■ **AIM OF THE EXERCISE**
Copy out each line of the data that holds the string "left".
** Opening EXERCISE INPUTS block **
(** A thread in an unlocked part. *)
Lemma phase_moving σ tid t sfx w t' io :
  sy_threads σ !! tid = Some t -> moving t = true -> all_threads (fun j u => occupied u = true -> j = tid) σ ->
  w_busy (sy_wrapper σ) = false -> w_state (sy_wrapper σ) = DS4_WRAP_STATE_SWITCHING -> section_ok t (sy_wrapper σ) ->
  thread_step sfx (sy_wrapper σ) t (sy_world σ) = (Some (w, t'), io) ->
  phase (mkSystem w io (<[tid := t']> (sy_threads σ))).
Proof.
  intros Ht Hm Hall Hb Hst Hsec E. apply (phase_holder σ tid t); [done..|].
  destruct t as [| | |target|target|target|e| |mode|[e|]|]; try done; cbn [thread_step] in E.
  - run_inv E as [w1 e] io1 E1. apply freeze_frame in E1 as [[= F1 F2 F3 _] Hnone]. injection E as <- <- <-.
    right. right. rewrite F2, F3. destruct e; split_and!; try done. by apply Hnone.
  - run_inv E as [w1 e] io1 E1. apply thaw_frame in E1 as [= F1 F2 F3 _]. injection E as <- <- <-.
    right. right. rewrite F2, F3. by destruct e.
  - injection E as <- <- <-. left. cbn. rewrite Hb. split_and!; try done. by left.
  - injection E as <- <- <-. left. cbn. rewrite Hb. split_and!; try done. by right.
  - run_inv E as [w1 e] io1 E1. apply freeze_frame in E1 as [[= F1 F2 F3 _] Hnone]. injection E as <- <- <-.
    right. right. by rewrite F2, F3.
  - run_inv E as [w1 e] io1 E1. apply thaw_frame in E1 as [= F1 F2 F3 _]. injection E as <- <- <-.
    right. right. by rewrite F2, F3.
  - injection E as <- <- <-. left. cbn. rewrite Hb. split_and!; try done. by right.
  - injection E as <- <- <-. left. cbn. rewrite Hb. split_and!; try done. by left.
Qed.

(** The holder is the one thread that is occupied. *)
Lemma holder σ tid t : phase σ -> sy_threads σ !! tid = Some t -> occupied t = true ->
  all_threads (fun j u => occupied u = true -> j = tid) σ /\ section_ok t (sy_wrapper σ) /\
  ((in_request t = true /\ w_busy (sy_wrapper σ) = true /\ w_state (sy_wrapper σ) = DS4_WRAP_STATE_BUSY) \/
   (moving t = true /\ w_busy (sy_wrapper σ) = false /\ w_state (sy_wrapper σ) = DS4_WRAP_STATE_SWITCHING)).
Proof.
  intros Hp Ht Ho. destruct Hp as [σ Hall Hb Hst|σ i u Hu Hr Hall Hb Hst Hsec|σ i u Hu Hr Hall Hb Hst Hsec].
  - specialize (Hall tid t Ht). cbn in Hall. congruence.
  - pose proof (Hall tid t Ht Ho) as <-. rewrite Ht in Hu. injection Hu as <-. split_and!; try done. by left.
  - pose proof (Hall tid t Ht Ho) as <-. rewrite Ht in Hu. injection Hu as <-. split_and!; try done. by right.
Qed.

Lemma leave_fields w : frame (ds4_wrapper_leave_request w) =
  (w_active_mode w, match w_state w with DS4_WRAP_STATE_ERROR | DS4_WRAP_STATE_STOPPING => w_state w | _ => DS4_WRAP_STATE_READY end, false,
   w_configured_ctx_size w).
Proof. unfold ds4_wrapper_leave_request, frame. by destruct (w_state w). Qed.

Lemma phase_run σ tid t sfx w t' io :
  phase σ -> admissible (Run tid sfx) σ -> sy_threads σ !! tid = Some t ->
  thread_step sfx (sy_wrapper σ) t (sy_world σ) = (Some (w, t'), io) ->
  phase (mkSystem w io (<[tid := t']> (sy_threads σ))).
Proof.
  intros Hp Ha Ht E. destruct (occupied t) eqn:Ho.
  - destruct (holder σ tid t Hp Ht Ho) as (Hall & Hsec & [(Hr & Hb & Hst)|(Hm & Hb & Hst)]).
    + destruct t as [|m|then_server| | | | | | | |]; try done. cbn [thread_step] in E. injection E as <- <- <-.
      apply (phase_holder σ tid (TLeave then_server)); [done..|]. left.
      pose proof (leave_fields (sy_wrapper σ)) as [= _ F2 F3 _]. rewrite F2, F3, Hst.
      split_and!; [by destruct then_server|done|by left].
    + by eapply phase_moving.
  - destruct t; try done. by eapply phase_start; [..|apply (Ha _ Ht)|].
Qed.
Lemma read_range_inv base id offset n w r w' :
  0 <= offset -> 0 <= n ->
  ds4_context_blob_read_range base id offset n w = (r, w') ->
  w_files w' = w_files w /\
  forall b, r = inl b ->
    exists base' id', base = Some base' /\ id = Some id' /\ ds4_context_blob_id_valid id = true /\
      exists c, w_files w !! (base' ++ bs "/sha256/" ++ drop 7 id' ++ bs ".txt") = Some c /\
        b = range c offset n.
Proof.
  intros Ho Hn. unfold ds4_context_blob_read_range. intros H.
  destruct (ds4_context_blob_id_valid id) eqn:Hv; cbn [negb] in H; [|by injection H as <- <-].
  destruct (SIZE_MAX - 1 <? n); [by injection H as <- <-|].
  destruct id as [id0|]; [|done]. change (default [] (Some id0)) with id0 in H.
  destruct (ds4_blob_join_path base (drop 7 id0) PATH_MAX) as [path|] eqn:Ej; [|by injection H as <- <-].
  apply blob_join_path_inv in Ej as (base' & -> & _ & Epath).
  run_inv H as fp w1 E1. apply fopen_rb_inv in E1 as [Ef1 Hfp].
  destruct fp as [fp|]; [|by injection H as <- <-]. destruct (Hfp fp eq_refl) as [-> [c Hc]].
  run_inv H as f w2 E2. apply fault_files in E2. assert (Ef2 : w_files w2 = w_files w) by congruence.
  assert (Hdone : forall st w0 b0 w3, c_fclose st w0 = (b0, w3) -> st_buf st = [] ->
            w_files w0 = w_files w -> w_files w3 = w_files w).
  { intros st w0 b0 w3 E Hb Hw0. apply fclose_clean_files in E; [congruence|done]. }
  destruct f.
  { run_inv H as b3 w3 E3. injection H as <- <-. split; [by eapply Hdone|done]. }
  run_inv H as fs w3 E3. injection E3 as <- <-. rewrite Ef2, Hc in H. cbn [default from_option id] in H.
  destruct ((zlen c <=? offset) || (n =? 0)) eqn:Hemp.
  { run_inv H as b4 w4 E4. injection H as <- <-. split; [by eapply Hdone|].
    intros b [= <-]. exists base', id0. split_and!; [done..|]. exists c. rewrite <- Epath. split; [done|].
    unfold range. apply orb_true_iff in Hemp as [Hl|Hz]; bool_props.
    - rewrite drop_ge by zlen_lia. by destruct (Z.to_nat n).
    - rewrite Hz. by rewrite take_0. }
  set (len := if zlen c - offset <? n then zlen c - offset else n) in H.
  destruct (INT64_MAX <? offset).
  { run_inv H as b4 w4 E4. injection H as <- <-. split; [by eapply Hdone|done]. }
  run_inv H as [ok st] w4 E4. apply fseek_inv in E4 as (Ep4 & Eb4 & Epos & Hf4). specialize (Hf4 eq_refl).
  assert (Ef4 : w_files w4 = w_files w) by congruence.
  destruct ok; cbn [negb] in H.
  2: { run_inv H as b5 w5 E5. injection H as <- <-. split; [by eapply Hdone|done]. }
  run_inv H as [buf st5] w5 E5. pose proof (fread_inv _ _ _ _ _ _ E5) as (Ef5 & _ & Eb5 & _).
  pose proof (fread_full _ _ _ _ _ _ E5) as Hfull. rewrite Eb4 in Eb5.
  assert (Ef5' : w_files w5 = w_files w) by congruence.
  destruct (Z.eqb_spec (zlen buf) len) as [Hlen|]; cbn [negb] in H;
    run_inv H as b6 w6 E6; injection H as <- <-; (split; [by eapply Hdone|]); [|done].
  intros b [= <-]. exists base', id0. split_and!; [done..|]. exists c. rewrite <- Epath. split; [done|].
  destruct Hfull as [-> _]; [unfold zlen in Hlen; lia|].
  rewrite (Epos eq_refl), Ep4, Ef4. cbn [st_path]. rewrite Hc. cbn [default from_option id].
  unfold range, len in *. bool_props. destruct (Z.ltb_spec (zlen c - offset) n); [|done].
  rewrite !take_ge; [done| |]; rewrite length_drop; unfold zlen in *; lia.
Qed.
** Closing EXERCISE INPUTS block **
■ **YOUR SOLUTION**
  - injection E as <- <- <-. left. cbn. rewrite Hb. split_and!; try done. by left.
  - injection E as <- <- <-. left. cbn. rewrite Hb. split_and!; try done. by right.
  - injection E as <- <- <-. left. cbn. rewrite Hb. split_and!; try done. by right.
  - injection E as <- <- <-. left. cbn. rewrite Hb. split_and!; try done. by left.
  - pose proof (Hall tid t Ht Ho) as <-. rewrite Ht in Hu. injection Hu as <-. split_and!; try done. by left.
      apply (phase_holder σ tid (TLeave then_server)); [done..|]. left.
      split_and!; [by destruct then_server|done|by left].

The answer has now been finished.